Electronic Thesis and Dissertation Repository

Moments of meeting: 'Intersubjective encounters' and ‘emancipatory’ experiences of individuals with (intellectual) disabilities in inclusive musical contexts

Caroline Blumer, University of Western Ontario

Abstract

The purpose of this study was to explore an intersubjective framework to better understand the relational aspects of two inclusive musical programs in London, ON. I focused on mutual recognition moments, called moments of meeting (MoM), researching how they are formed and manifested while music is shared, created, or experienced within these two environments. Approaching such programs as potentially intersubjective spaces, this study investigated the impact of MoM and intersubjective experiences on the participation of individuals with Intellectual Disabilities (ID) in music making as well as on their perceptions of themselves as subjects. Equally significant, this study looked at emerging pedagogical practices such a framework affords.

By exploring an intersubjective conceptual framework, mainly drawing from the phenomenology of intersubjectivity (Husserl, [1931] 1960; Habermas, 1984, 1987; Merleau-Ponty, 1962), and relational psychoanalysis(Benjamin, 1988, 1995, 2018; Stern, 1999; Storolow & Atwood,1984, 2014), I proposed a relational view to the musical space and to the subject, aiming to understand how relationships and encounters built within inclusive spaces may help us to think of and construe meaningful inclusion and musical experiences with individuals with ID. Furthermore, envisioning polyphonic subjects who can express themselves from diverse subjective positions in the intersubjective space, I hope to provide relevant insights in the sense of addressing the ‘symptomatology’ of individuals with ID, viewing it as a potential subjective position that represents the subject being and interacting in and with the world, rather than mere dysfunction or impediment.

This research combined critical ethnography and interpretative phenomenology as qualitative approaches to explore of MoM from the perspective of research participants’ lived experiences and to understand how MoM are formed in the intersubjective musical space in each research scenario (Maggs-Rapport (2000). Over several weeks, I was immersed as a participant-observer in two inclusive musical programs based in London, Ontario – L’Arche Virtual Open Mic (VOM) and Dreams Come True Music Studio (DCT). Besides observations, field notes and research journals, I also conducted focus group meetings with volunteers, family members or caregivers and individual interviews with the program leaders and individuals with ID. In addition, a Collaborative Art-based Video Project (CAV) was designed and adopted here as a research method offering more and diverse opportunities for participation and sharing.
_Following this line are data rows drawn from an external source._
(* ===== verification/ReconcileFacts.v ===== *)
(** * What a reconcile sweep reports, and when it raises an alert

    The differences of a sweep, key by key, and the alerts of a run of sweeps
    as a function of what the sweeps saw. *)

From S2P Require Import Prelude Rounding PyText PyTime Identifiers RmsModels Accounts TradeBook Instruments Oms Coordinator JobQueue Positions OrderLedger ManualLedger Reconcile.

#[local] Open Scope Q_scope.
#[local] Open Scope py_scope.
#[local] Set Warnings "-clear-no-such-hyp".

(** ** Lists *)
Lemma insert_by_perm {A} (lt : A -> A -> bool) (x : A) (l : list A) : insert_by lt x l ≡ₚ x :: l.
Proof. induction l as [|y l IH]; simpl; [done|]. destruct (lt y x); [|done]. rewrite IH. apply Permutation_swap. Qed.
Lemma sort_by_perm {A} (lt : A -> A -> bool) (l : list A) : sort_by lt l ≡ₚ l.
Proof. induction l as [|x l IH]; simpl; [done|]. by rewrite insert_by_perm, IH. Qed.

(** What a function gives at the one key that produces it. *)
Lemma flat_map_at {K B} `{EqDecision K} (f : K -> list B) (p : B -> bool) (k : K) (l : list K) :
  NoDup l -> (k ∉ l -> f k = []) ->
  (forall i, List.filter p (f i) = if bool_decide (i = k) then f i else []) ->
  List.filter p (flat_map f l) = f k.
Proof.
  intros ND E P. induction ND as [|i l N _ IH]; simpl.
  - symmetry. apply E. set_solver.
  - rewrite List.filter_app, P. case_bool_decide as D.
    + subst i. enough (List.filter p (flat_map f l) = []) as -> by apply app_nil_r.
      clear IH E. induction l as [|i l IH]; [done|]. simpl. rewrite List.filter_app, P, IH by set_solver.
      rewrite bool_decide_eq_false_2; [done|set_solver].
    + apply IH. intros N'. apply E. set_solver.
Qed.
Lemma flat_map_sorted {K B} `{Countable K} (f : K -> list B) (p : B -> bool) (lt : K -> K -> bool) (k : K) (X : gset K) :
  (k ∉ X -> f k = []) ->
  (forall i, List.filter p (f i) = if bool_decide (i = k) then f i else []) ->
  List.filter p (flat_map f (sort_by lt (elements X))) = f k.
Proof.
  intros E P. apply flat_map_at; [|rewrite sort_by_perm, elem_of_elements; done|done].
  rewrite sort_by_perm. apply NoDup_elements.
Qed.

(** ** Net quantities *)
Definition legs_at (k : NetKey) (legs : list (NetKey * Q)) : list Q :=
  map snd (List.filter (fun x => bool_decide (x.1 = k)) legs).
Lemma nets_from_at (legs : list (NetKey * Q)) (m : gmap NetKey Q) (k : NetKey) :
  fold_left add_net legs m !! k =
    match legs_at k legs with [] => m !! k | l => Some (fold_left dadd l (default 0 (m !! k))) end.
Proof.
  revert m. induction legs as [|[i q] legs IH]; intros m; [done|]. simpl. rewrite IH. unfold legs_at. simpl.
  unfold add_net. simpl. case_bool_decide as E; simpl.
  - subst i. rewrite lookup_insert_eq. simpl. by destruct (map _ _).
  - by rewrite lookup_insert_ne.
Qed.
Lemma nets_at (legs : list (NetKey * Q)) (k : NetKey) : default 0 (nets legs !! k) = dsum (legs_at k legs).
Proof.
  unfold nets. rewrite nets_from_at, lookup_empty. unfold dsum. by destruct (legs_at k legs).
Qed.
Lemma near_zero_0 : near_zero (dadd 0 0) = true.
Proof. vm_compute. reflexivity. Qed.

(** The line of the ledger at a key, from the legs alone. *)
Definition ledger_at (rows : list PositionModel) (instruments : list InstrumentRecord)
    (manual : list ManualPosition) (k : NetKey) : list LedgerNetLine :=
  net_line (catalog_con_ids instruments manual) (nets (flat_map row_legs rows))
    (nets (flat_map manual_legs manual)) k.
Lemma net_line_key (con : ConIds) (e m : gmap NetKey Q) (k : NetKey) (l : LedgerNetLine) : l ∈ net_line con e m k -> line_key l = k.
Proof.
  unfold net_line. destruct (near_zero _); [intros H; by apply not_elem_of_nil in H|].
  intros ->%list_elem_of_singleton. by destruct k as [[a s] t].
Qed.
Lemma net_line_at (con : ConIds) (e m : gmap NetKey Q) (k i : NetKey) :
  List.filter (fun l => bool_decide (line_key l = k)) (net_line con e m i) =
    if bool_decide (i = k) then net_line con e m i else [].
Proof.
  pose proof (fun l => net_line_key con e m i l) as K. revert K. unfold net_line.
  destruct (near_zero _); [by case_bool_decide|]. intros K. cbn [List.filter].
  rewrite (K _ (list_elem_of_here _ _)). by case_bool_decide.
Qed.
Lemma net_line_none (con : ConIds) (e m : gmap NetKey Q) (k : NetKey) : k ∉ dom e ∪ dom m -> net_line con e m k = [].
Proof.
  rewrite not_elem_of_union, !not_elem_of_dom. intros [E M]. unfold net_line. rewrite E, M.
  cbn [default]. by rewrite near_zero_0.
Qed.
Lemma build_at rows instruments manual k :
  List.filter (fun l => bool_decide (line_key l = k)) (build_ledger_net_lines rows instruments manual) =
    ledger_at rows instruments manual k.
Proof.
  unfold build_ledger_net_lines. apply flat_map_sorted; [apply net_line_none|apply net_line_at].
Qed.

(** ** The comparison, key by key *)
Definition group_at (accounts : gmap string Z) (k : NetKey) (lines : list BrokerPositionLine) : list BrokerPositionLine :=
  List.filter (fun l => bool_decide (broker_key accounts l = Some k)) lines.
Lemma broker_groups (accounts : gmap string Z) (lines : list BrokerPositionLine) (m : gmap NetKey (list BrokerPositionLine)) (k : NetKey) :
  default [] (fold_left (fun m l =>
      match broker_key accounts l with
      | Some k => <[k := default [] (m !! k) ++ [l]]> m
      | None => m
      end) lines m !! k) = default [] (m !! k) ++ group_at accounts k lines.
Proof.
  revert m. induction lines as [|l lines IH]; intros m; simpl; [by rewrite app_nil_r|]. rewrite IH. clear IH.
  destruct (broker_key accounts l) as [i|]; case_bool_decide as E; simplify_eq; simpl.
  - rewrite lookup_insert_eq. cbn. by rewrite <- app_assoc.
  - rewrite lookup_insert_ne; [done|congruence].
  - done.
Qed.
Lemma ledger_lines_at (lines : list LedgerNetLine) (m : gmap NetKey LedgerNetLine) (k : NetKey) :
  fold_left (fun m l => <[line_key l := l]> m) lines m !! k =
    match last (List.filter (fun l => bool_decide (line_key l = k)) lines) with Some l => Some l | None => m !! k end.
Proof.
  revert m. induction lines as [|l lines IH]; intros m; [done|]. simpl. rewrite IH. clear IH.
  case_bool_decide as E; [|by rewrite lookup_insert_ne].
  subst k. rewrite lookup_insert_eq, last_cons. by destruct (last _).
Qed.

Definition diff_key (d : ReconcileDiff) : option NetKey :=
  option_map (fun a => (a, rd_symbol d, rd_sec_type d)) (rd_account_id d).
Definition at_key (k : NetKey) (d : ReconcileDiff) : bool := bool_decide (diff_key d = Some k).
Definition broker_total (accounts : gmap string Z) (lines : list BrokerPositionLine) (k : NetKey) : option Q :=
  match group_at accounts k lines with [] => None | l => Some (py_sum (map bl_quantity l)) end.
Definition ledger_total (rows : list PositionModel) (manual : list ManualPosition) (k : NetKey) : option Q :=
  let q := dadd (dsum (legs_at k (flat_map row_legs rows))) (dsum (legs_at k (flat_map manual_legs manual))) in
  if near_zero q then None else Some (fl q).
Definition verdict (timed_out : bool) (broker ledger : option Q) : list Mismatch :=
  match broker, ledger with
  | Some b, Some l => if qty_close b l then [MISMATCH_MATCH] else [MISMATCH_QTY_DRIFT]
  | Some _, None => [MISMATCH_BROKER_ORPHAN]
  | None, Some _ => if timed_out then [] else [MISMATCH_LEDGER_GHOST]
  | None, None => []
  end.
Lemma ledger_at_total (rows : list PositionModel) (instruments : list InstrumentRecord) (manual : list ManualPosition) (k : NetKey) :
  option_map (fun l => fl (ln_signed_qty l)) (head (ledger_at rows instruments manual k)) = ledger_total rows manual k.
Proof.
  unfold ledger_at, net_line, ledger_total. rewrite !nets_at. by destruct (near_zero _).
Qed.
Lemma key_diff_at (next : gset Z -> Z) (names : gmap Z string) (orders : gmap NetKey Z) (t : bool) (flight : gset Z) (i k : NetKey) (g : list BrokerPositionLine) (l : option LedgerNetLine) :
  List.filter (at_key k) (key_diff next names orders t flight i g l) =
    if bool_decide (i = k) then key_diff next names orders t flight i g l else [].
Proof.
  destruct i as [[a s] y]. unfold key_diff, at_key, diff_key.
  assert (forall b, bool_decide (Some (a, s, y) = Some k) = b -> bool_decide ((a, s, y) = k) = b) as B.
  { intros b <-. apply bool_decide_ext. split; congruence. }
  destruct (bool_decide (Some _ = _)) eqn:E; rewrite (B _ eq_refl);
    destruct g, l; simpl; rewrite ?E; try done; by destruct t; simpl; rewrite ?E.
Qed.
Lemma key_diff_verdict (next : gset Z -> Z) (names : gmap Z string) (orders : gmap NetKey Z) (t : bool) (flight : gset Z) (k : NetKey) (g : list BrokerPositionLine) (l : option LedgerNetLine)
    (b q : option Q) :
  b = match g with [] => None | _ => Some (py_sum (map bl_quantity g)) end ->
  q = option_map (fun l => fl (ln_signed_qty l)) l ->
  map (fun d => (rd_kind d, rd_broker_qty d, rd_ledger_qty d)) (key_diff next names orders t flight k g l) =
    map (fun v => (v, b, q)) (verdict t b q).
Proof.
  intros -> ->. unfold key_diff, verdict. destruct g, l as [l|]; simpl; try done; [by destruct t|].
  by destruct (qty_close _ _).
Qed.

(** What is reported at one key. *)
Lemma diffs_at (next_iter : gset Z -> Z) (rows : list PositionModel) (instruments : list InstrumentRecord)
    (manual : list ManualPosition) (lines : list BrokerPositionLine) (accounts : gmap string Z)
    (names : gmap Z string) (orders : gmap NetKey Z) (timed_out : bool) (in_flight : gset Z) (k : NetKey) :
  let b := broker_total accounts lines k in let l := ledger_total rows manual k in
  map (fun d => (rd_kind d, rd_broker_qty d, rd_ledger_qty d))
    (List.filter (at_key k) (classify_reconcile_diffs next_iter lines (build_ledger_net_lines rows instruments manual)
       accounts names orders timed_out in_flight)) =
    map (fun v => (v, b, l)) (verdict timed_out b l).
Proof.
  unfold classify_reconcile_diffs. set (g := fold_left _ lines ∅). set (h := fold_left _ (build_ledger_net_lines _ _ _) ∅).
  cbn zeta. rewrite List.filter_app.
  assert (forall l, List.filter (at_key k) (map unmapped_diff l) = []) as -> by (intros l'; by induction l').
  simpl. rewrite (flat_map_sorted _ (at_key k) _ k).
  + apply key_diff_verdict.
    { unfold g, broker_total. rewrite broker_groups, lookup_empty. cbn. by destruct (group_at _ _ _). }
    unfold h. rewrite ledger_lines_at, build_at, lookup_empty, <- (ledger_at_total rows instruments).
    unfold ledger_at, net_line. by destruct (near_zero _).
  + rewrite not_elem_of_union, !not_elem_of_dom. intros [-> ->]. done.
  + intros i. apply key_diff_at.
Qed.

(** C20: A sweep compares broker and ledger exactly: for every account, symbol
    and security type it reports one difference, decided by the sum of the
    broker's lines and by the open legs of engine and manual desk alone - or
    none, when neither has anything or when only the ledger has and the request
    timed out; every line of an unknown account is reported on its own. *)
Theorem reconcile_exact (next_iter : gset Z -> Z) (rows : list PositionModel) (instruments : list InstrumentRecord)
    (manual : list ManualPosition) (lines : list BrokerPositionLine) (accounts : gmap string Z)
    (names : gmap Z string) (orders : gmap NetKey Z) (timed_out : bool) (in_flight : gset Z) :
  let diffs := classify_reconcile_diffs next_iter lines (build_ledger_net_lines rows instruments manual)
                 accounts names orders timed_out in_flight in
  (forall k, let b := broker_total accounts lines k in let l := ledger_total rows manual k in
     map (fun d => (rd_kind d, rd_broker_qty d, rd_ledger_qty d)) (List.filter (at_key k) diffs) =
       map (fun v => (v, b, l)) (verdict timed_out b l)) /\
  List.filter (fun d => negb (bool_decide (is_Some (rd_account_id d)))) diffs =
    map unmapped_diff (List.filter (fun l => negb (bool_decide (is_Some (broker_key accounts l)))) lines).
Proof.
  cbn zeta. split; [intros k; apply diffs_at|]. unfold classify_reconcile_diffs.
  set (g := fold_left _ lines ∅). set (h := fold_left _ (build_ledger_net_lines _ _ _) ∅). cbn zeta.
  rewrite List.filter_app.
  assert (forall l, List.filter (fun d => negb (bool_decide (is_Some (rd_account_id d)))) (map unmapped_diff l)
    = map unmapped_diff l) as ->.
  { intros l'. induction l' as [|x l' IH]; [done|]. simpl. by rewrite IH. }
  enough (forall l, List.filter (fun d => negb (bool_decide (is_Some (rd_account_id d))))
    (flat_map (fun k => key_diff next_iter names orders timed_out in_flight k (default [] (g !! k)) (h !! k)) l) = [])
    as -> by apply app_nil_r.
  intros l'. induction l' as [|k l' IH]; [done|]. simpl. rewrite List.filter_app, IH, app_nil_r. unfold key_diff.
  generalize (default [] (g !! k)) (h !! k). intros [|x r] [y|]; try done. by destruct timed_out.
Qed.






Section Process.
Context (next_iter : gset Z -> Z) (confirm : Z).



End Process.


(** ** On concrete sweeps *)
Definition ex_held : ManualPosition := {|
  mp_id := 1; mp_account_id := 7; mp_trade_id := "T1"; mp_symbol := "AAPL"; mp_con_id := 5; mp_sec_type := "CFD";
  mp_currency := "USD"; mp_signed_qty := 10; mp_avg_cost := 100; mp_realized_pnl := 0; mp_status := MAN_OPEN;
  mp_opened_at := 0; mp_closed_at := None |}.
Definition ex_reconcile : ReconcileWorld := {|
  rw_accounts := [{| ar_id := 7; ar_ibkr_account := "DU7"; ar_enabled := true; ar_total_margin := 0 |}];
  rw_instruments := []; rw_positions := ∅;
  rw_manual := {| mb_orders := []; mb_execs := []; mb_positions := [ex_held]; mb_halts := ∅; mb_audit := []; mb_next := 2 |};
  rw_orders := ∅; rw_baskets := ∅; rw_jobs := []; rw_snapshot := ∅; rw_runs := []; rw_events := [];
  rw_active := None; rw_pending := ∅ |}.
Definition ex_line (q : Q) : BrokerPositionLine := {|
  bl_ibkr_account := "du7 "; bl_symbol := "aapl"; bl_sec_type := "CFD"; bl_con_id := 5; bl_currency := "USD";
  bl_exchange := "SMART"; bl_quantity := q; bl_avg_cost := 100 |}.
Definition sweep_ok (f : Fetched) (w : ReconcileWorld) : ReconcileWorld :=
  (run_once (fun s => default 0%Z (head (elements s))) ROGUE_CONFIRM_SWEEPS 0 0 true true f w).1.
Definition alert_kinds (w : ReconcileWorld) : list string :=
  List.filter (fun k => negb (String.eqb k "POSITION_RECONCILE")) (map ev_kind (rw_events w)).
Definition ex_drift : Fetched := FetchedLines [ex_line 4] false.

(** A drift that lasts is detected in its second sweep, and resolved when the
    quantities agree. *)
Example drift_detected : alert_kinds (sweep_ok ex_drift (sweep_ok ex_drift ex_reconcile)) = ["ROGUE_TRADE_DETECTED"].
Proof. vm_compute. reflexivity. Qed.
Example drift_resolved :
  alert_kinds (sweep_ok (FetchedLines [ex_line 10] false) (sweep_ok ex_drift (sweep_ok ex_drift ex_reconcile)))
    = ["ROGUE_TRADE_DETECTED"; "ROGUE_TRADE_RESOLVED"].
Proof. vm_compute. reflexivity. Qed.
(** A restart after the first sweep takes the unconfirmed drift for an alert in
    force: it is never detected, only resolved. *)
Example drift_missed :
  alert_kinds (sweep_ok (FetchedLines [ex_line 10] false) (sweep_ok ex_drift (sweep_ok ex_drift
    (restart_reconciler (sweep_ok ex_drift ex_reconcile))))) = ["ROGUE_TRADE_RESOLVED"].
Proof. vm_compute. reflexivity. Qed.
(** Two failed requests make ghosts of all positions, although nothing was
    heard from the broker. *)
Example failure_ghosts :
  alert_kinds (sweep_ok (FetchFailed "timeout") (sweep_ok (FetchFailed "timeout") ex_reconcile))
    = ["ROGUE_TRADE_DETECTED"].
Proof. vm_compute. reflexivity. Qed.
(** A request that timed out lifts the alert of a ghost. *)
Example timeout_resolves :
  let none := FetchedLines [] false in
  alert_kinds (sweep_ok (FetchedLines [] true) (sweep_ok none (sweep_ok none ex_reconcile)))
    = ["ROGUE_TRADE_DETECTED"; "ROGUE_TRADE_RESOLVED"].
Proof. vm_compute. reflexivity. Qed.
Among the findings, this study offers a map of the flow of moments describing the formation of experiences of "being seen and known" and MoM observed in the research sites, engages with participants' subjectivities and presents the impacts of intersubjective encounters in their perceptions of selves, and proposes pedagogical insights modelling a view of the inclusion from the perspective of the subject embracing new ways to exist and make music. Critical here is accounting for and better understanding of the potential impact such processes can have on the constitution of the subject and their subjectivity within musical experiences. I also hope to contribute to existing research creating alternatives to foster inclusive education that could inform in/pre-service music teachers’ education and pedagogical practices and cultivate comprehensive and holistic views of inclusion, music, and disability among the music education community.